- **Work instructions**
Look through the records that follow. Copy every line containing the word "once".

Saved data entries
'''
(* ===== verification/Signal.v ===== *)
(** * internal/libsignal: signal numbers, signal sets, actions and thread masks

    Models [internal/libsignal/src/lib.rs] and [pthread.rs].  The C library underneath is a
    parameter: [Libc] collects its constants, its [sigset_t] and its calls, [LibcLaws] what POSIX
    documents about them.  The kernel-visible state those calls act on is the record [kernel]. *)

From S2P Require Import Prelude.

(** ** The enumerations of lib.rs *)

Inductive Operation : Set := Block | Unblock | SetMask.

Inductive Signal : Set :=
| Abort | Alarm | Bus | Breakpoint | Child | Continue | Coprocessor | FilesystemLimit
| FloatingPoint | Hangup | Illegal | Interrupt | Kill | Pipe | Pollable | ProfilingTimer
| Quit | Segfault | Syscall | TerminalInput | TerminalOutput | TerminalStop | Terminate
| PowerFailure | ProcessorLimit | UrgentSocket | User1 | User2 | VirtualAlarm | WindowResize.

#[global] Instance Signal_eq_dec : EqDecision Signal.
Proof. solve_decision. Defined.

Definition all_signals : list Signal :=
  [Abort; Alarm; Bus; Breakpoint; Child; Continue; Coprocessor; FilesystemLimit;
   FloatingPoint; Hangup; Illegal; Interrupt; Kill; Pipe; Pollable; ProfilingTimer;
   Quit; Segfault; Syscall; TerminalInput; TerminalOutput; TerminalStop; Terminate;
   PowerFailure; ProcessorLimit; UrgentSocket; User1; User2; VirtualAlarm; WindowResize].

Lemma all_signals_complete s : s ∈ all_signals.
Proof. apply list_elem_of_In. destruct s; simpl; tauto. Qed.

(** ** The C library *)

(** [sigset_t] and the constants that the enumerations take their discriminants from. *)
Class LibcTypes : Type := {
  sigset_t : Set;
  sigset_zeroed : sigset_t;
  SIG_BLOCK : Z; SIG_UNBLOCK : Z; SIG_SETMASK : Z;
  SIGABRT : Z; SIGALRM : Z; SIGBUS : Z; SIGTRAP : Z; SIGCHLD : Z; SIGCONT : Z; SIGSTKFLT : Z;
  SIGXFSZ : Z; SIGFPE : Z; SIGHUP : Z; SIGILL : Z; SIGINT : Z; SIGKILL : Z; SIGPIPE : Z;
  SIGPOLL : Z; SIGPROF : Z; SIGQUIT : Z; SIGSEGV : Z; SIGSYS : Z; SIGTTIN : Z; SIGTTOU : Z;
  SIGTSTP : Z; SIGTERM : Z; SIGPWR : Z; SIGXCPU : Z; SIGURG : Z; SIGUSR1 : Z; SIGUSR2 : Z;
  SIGVTALRM : Z; SIGWINCH : Z;
  SA_SIGINFO : Z; SA_RESTART : Z;
  CLOCK_BOOTTIME : Z; CLOCK_BOOTTIME_ALARM : Z; CLOCK_MONOTONIC : Z;
  CLOCK_PROCESS_CPUTIME_ID : Z; CLOCK_REALTIME : Z; CLOCK_REALTIME_ALARM : Z;
  CLOCK_THREAD_CPUTIME_ID : Z;
  SIGEV_NONE : Z; SIGEV_SIGNAL : Z; SIGEV_THREAD_ID : Z; TIMER_ABSTIME : Z;
}.

(** [libc::sigaction], re-exported as [Sigaction]. Handlers are code addresses. *)
Record Sigaction `{LibcTypes} : Set := {
  sa_sigaction_field : Z;
  sa_mask : sigset_t;
  sa_flags : Z;
  sa_restorer : option Z;
}.

(** [libc::sigevent]: a field the code never writes stays uninitialized, [None]. *)
Record sigevent : Set := {
  sigev_notify : option Z;
  sigev_signo : option Z;
  sigev_notify_thread_id : option Z;
}.

(** [libc::itimerspec], with its two [timespec]s. *)
Record timespec : Set := { tv_sec : Z; tv_nsec : Z }.
Record itimerspec : Set := { it_interval : timespec; it_value : timespec }.

(** A POSIX timer: what it was created with, and its setting once armed. *)
Record ktimer : Set := {
  kt_clock : Z;
  kt_event : sigevent;
  kt_setting : option (Z * itimerspec);
}.

(** The kernel's view of the calling thread and its process: the thread's blocked signals, the
    standard signals pending for it (at most one instance each), the process's signal actions and
    timers, and the [errno] that a failed call leaves behind. *)
Record kernel `{LibcTypes} : Set := mkKernel {
  k_mask : sigset_t;
  k_pending : list Z;
  k_actions : gmap Z Sigaction;
  k_timers : gmap Z ktimer;
  k_errno : Z;
}.

Class Libc : Type := {
  libc_types :: LibcTypes;
  sigemptyset : sigset_t -> sigset_t;
  sigfillset : sigset_t -> sigset_t;
  sigaddset : sigset_t -> Z -> sigset_t;
  sigdelset : sigset_t -> Z -> sigset_t;
  sigismember : sigset_t -> Z -> Z;
  c_sigaction : Z -> option Sigaction -> kernel -> Z * kernel;
  c_pthread_sigmask : Z -> sigset_t -> kernel -> Z * kernel;
  c_pthread_kill : Z -> kernel -> Z * kernel;
  c_timer_create : Z -> sigevent -> kernel -> (Z * Z) * kernel;
  c_timer_settime : Z -> Z -> itimerspec -> kernel -> Z * kernel;
  c_timer_delete : Z -> kernel -> Z * kernel;
}.

Definition set_mask `{LibcTypes} (m : sigset_t) (k : kernel) : kernel :=
  mkKernel _ m (k_pending k) (k_actions k) (k_timers k) (k_errno k).
Definition set_pending `{LibcTypes} (p : list Z) (k : kernel) : kernel :=
  mkKernel _ (k_mask k) p (k_actions k) (k_timers k) (k_errno k).
Definition set_actions `{LibcTypes} (a : gmap Z Sigaction) (k : kernel) : kernel :=
  mkKernel _ (k_mask k) (k_pending k) a (k_timers k) (k_errno k).
Definition set_timers `{LibcTypes} (t : gmap Z ktimer) (k : kernel) : kernel :=
  mkKernel _ (k_mask k) (k_pending k) (k_actions k) t (k_errno k).

(** A standard signal is pending at most once. *)
Definition raise_pending (n : Z) (p : list Z) : list Z :=
  if decide (n ∈ p) then p else p ++ [n].

Section Signals.
Context `{Libc}.

(** The [repr(i32)] discriminants. *)
Definition op_int (op : Operation) : Z :=
  match op with Block => SIG_BLOCK | Unblock => SIG_UNBLOCK | SetMask => SIG_SETMASK end.

Definition c_int (s : Signal) : Z :=
  match s with
  | Abort => SIGABRT | Alarm => SIGALRM | Bus => SIGBUS | Breakpoint => SIGTRAP
  | Child => SIGCHLD | Continue => SIGCONT | Coprocessor => SIGSTKFLT
  | FilesystemLimit => SIGXFSZ | FloatingPoint => SIGFPE | Hangup => SIGHUP
  | Illegal => SIGILL | Interrupt => SIGINT | Kill => SIGKILL | Pipe => SIGPIPE
  | Pollable => SIGPOLL | ProfilingTimer => SIGPROF | Quit => SIGQUIT | Segfault => SIGSEGV
  | Syscall => SIGSYS | TerminalInput => SIGTTIN | TerminalOutput => SIGTTOU
  | TerminalStop => SIGTSTP | Terminate => SIGTERM | PowerFailure => SIGPWR
  | ProcessorLimit => SIGXCPU | UrgentSocket => SIGURG | User1 => SIGUSR1
  | User2 => SIGUSR2 | VirtualAlarm => SIGVTALRM | WindowResize => SIGWINCH
  end.

(** [impl PartialEq for Signal]. *)
Definition signal_eq (a b : Signal) : bool := c_int a =? c_int b.

(** [fn sigset], and [impl Set for Sigset]. *)
Definition sigset (f : sigset_t -> sigset_t) : sigset_t := f sigset_zeroed.
Definition set_empty : sigset_t := sigset sigemptyset.
Definition set_full : sigset_t := sigset sigfillset.
Definition set_add (me : sigset_t) (s : Signal) : sigset_t := sigaddset me (c_int s).
Definition set_del (me : sigset_t) (s : Signal) : sigset_t := sigdelset me (c_int s).
Definition set_has (me : sigset_t) (s : Signal) : bool := negb (sigismember me (c_int s) =? 0).

(** [impl Action for Sigaction]. *)
Definition Sigaction_new (handler : Z) (mask : sigset_t) (flags : Z) : Sigaction :=
  {| sa_sigaction_field := handler; sa_mask := mask; sa_flags := flags; sa_restorer := None |}.

(** [trait Actionable]: a [Sigaction], or [()] for a null pointer. *)
Inductive Actionable : Set := ASigaction (sa : Sigaction) | AUnit.
Definition maybe (a : Actionable) : option Sigaction :=
  match a with ASigaction sa => Some sa | AUnit => None end.

(** [fn sigaction]: the previous action is returned as the [old] out-parameter. *)
Definition sigaction (signal : Signal) (new : Actionable)
  : comp kernel (result (option Sigaction) Z) := fun k =>
  let old := k_actions k !! c_int signal in
  let '(code, k') := c_sigaction (c_int signal) (maybe new) k in
  if code =? 0 then (Done (Ok old), k') else (Done (Err (k_errno k')), k').

(** [fn pthread_sigmask] and [fn sigprocmask]: the previous mask is the [old] out-parameter. *)
Definition pthread_sigmask (how : Operation) (new : sigset_t)
  : comp kernel (result sigset_t Z) := fun k =>
  let '(code, k') := c_pthread_sigmask (op_int how) new k in
  if code =? 0 then (Done (Ok (k_mask k)), k') else (Done (Err code), k').

Definition sigprocmask (how : Operation) (new : sigset_t) : comp kernel (result sigset_t Z) :=
  pthread_sigmask how new.

(** [fn pthread_kill], always applied to [pthread_self()] by libinger. *)
Definition pthread_kill (signal : Signal) : comp kernel (result unit Z) := fun k =>
  let '(code, k') := c_pthread_kill (c_int signal) k in
  if code =? 0 then (Done (Ok tt), k') else (Done (Err code), k').

(** What POSIX documents about the calls above. *)
Definition mask_spec (how : Operation) (old new : bool) : bool :=
  match how with Block => old || new | Unblock => old && negb new | SetMask => new end.

Definition blocked (k : kernel) (s : Signal) : bool := set_has (k_mask k) s.
Definition pending (k : kernel) (s : Signal) : bool := bool_decide (c_int s ∈ k_pending k).
End Signals.

Class LibcLaws `{Libc} : Prop := {
  law_numbers : NoDup (c_int <$> all_signals);
  law_empty : forall s, set_has set_empty s = false;
  law_full : forall s, set_has set_full s = true;
  law_add : forall m s t, set_has (set_add m s) t = bool_decide (s = t) || set_has m t;
  law_del : forall m s t, set_has (set_del m s) t = negb (bool_decide (s = t)) && set_has m t;
  law_sigmask : forall how new k, exists m,
    c_pthread_sigmask (op_int how) new k = (0, set_mask m k) /\
    forall s, s <> Kill ->
      set_has m s = mask_spec how (set_has (k_mask k) s) (set_has new s);
  law_kill : forall s k,
    c_pthread_kill (c_int s) k = (0, set_pending (raise_pending (c_int s) (k_pending k)) k);
  law_sigaction_null : forall n k, c_sigaction n None k = (0, k);
  law_sigaction_set : forall n sa k code k',
    c_sigaction n (Some sa) k = (code, k') -> code = 0 ->
    k' = set_actions (<[n := sa]> (k_actions k)) k;
  law_timer_create : forall clock ev k code id k',
    c_timer_create clock ev k = ((code, id), k') -> code = 0 ->
    k_timers k !! id = None /\
    k' = set_timers (<[id := {| kt_clock := clock; kt_event := ev; kt_setting := None |}]>
                       (k_timers k)) k;
  law_timer_settime : forall id flags it k code k',
    c_timer_settime id flags it k = (code, k') -> code = 0 ->
    exists t, k_timers k !! id = Some t /\
    k' = set_timers (<[id := {| kt_clock := kt_clock t; kt_event := kt_event t;
                                kt_setting := Some (flags, it) |}]> (k_timers k)) k;
  law_timer_delete : forall id k code k',
    c_timer_delete id k = (code, k') -> code = 0 ->
    k' = set_timers (delete id (k_timers k)) k;
}.

Section SignalFacts.
Context `{LibcLaws}.

Lemma c_int_inj s t : c_int s = c_int t -> s = t.
Proof.
  intros Hst.
  assert (NoDup (c_int <$> all_signals)) as Hnd by apply law_numbers.
  destruct (list_elem_of_lookup_1 _ _ (all_signals_complete s)) as [i Hi].
  destruct (list_elem_of_lookup_1 _ _ (all_signals_complete t)) as [j Hj].
  assert (i = j) as <-.
  { eapply NoDup_lookup; [exact Hnd | |];
      rewrite list_lookup_fmap; [rewrite Hi | rewrite Hj; simpl; rewrite <- Hst]; done. }
  congruence.
Qed.

Lemma signal_eq_spec s t : signal_eq s t = bool_decide (s = t).
Proof.
  unfold signal_eq. case_bool_decide as Hst; [subst; apply Z.eqb_refl|].
  apply Z.eqb_neq. intros Heq. by apply Hst, c_int_inj.
Qed.

Lemma signal_eq_true s t : signal_eq s t = true <-> s = t.
Proof. rewrite signal_eq_spec. apply bool_decide_eq_true. Qed.

Lemma signal_eq_refl s : signal_eq s s = true.
Proof. by apply signal_eq_true. Qed.

Lemma set_add_same m s : set_has (set_add m s) s = true.
Proof. rewrite law_add. by rewrite bool_decide_true. Qed.

Lemma set_add_mono m s t : set_has m t = true -> set_has (set_add m s) t = true.
Proof. intros Hm. rewrite law_add, Hm. apply orb_true_r. Qed.

Lemma set_del_same m s : set_has (set_del m s) s = false.
Proof. rewrite law_del. by rewrite bool_decide_true. Qed.

(** [pthread_sigmask] succeeds, and changes nothing but the mask. *)
Lemma pthread_sigmask_run how new k : exists m,
  pthread_sigmask how new k = (Done (Ok (k_mask k)), set_mask m k) /\
  forall s, s <> Kill -> set_has m s = mask_spec how (blocked k s) (set_has new s).
Proof.
  destruct (law_sigmask how new k) as (m & Hm & Hs).
  exists m. unfold pthread_sigmask. rewrite Hm. done.
Qed.

Lemma pthread_kill_run s k :
  pthread_kill s k = (Done (Ok tt), set_pending (raise_pending (c_int s) (k_pending k)) k).
Proof. unfold pthread_kill. by rewrite law_kill. Qed.

Lemma sigaction_null s k :
  sigaction s AUnit k = (Done (Ok (k_actions k !! c_int s)), k).
Proof. unfold sigaction. simpl. by rewrite law_sigaction_null. Qed.
End SignalFacts.

#[export] Hint Rewrite @signal_eq_refl @set_add_same @set_del_same @law_empty @law_full
  using typeclasses eauto : inger.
'''
- **The completed task**
(** A POSIX timer: what it was created with, and its setting once armed. *)
(** A standard signal is pending at most once. *)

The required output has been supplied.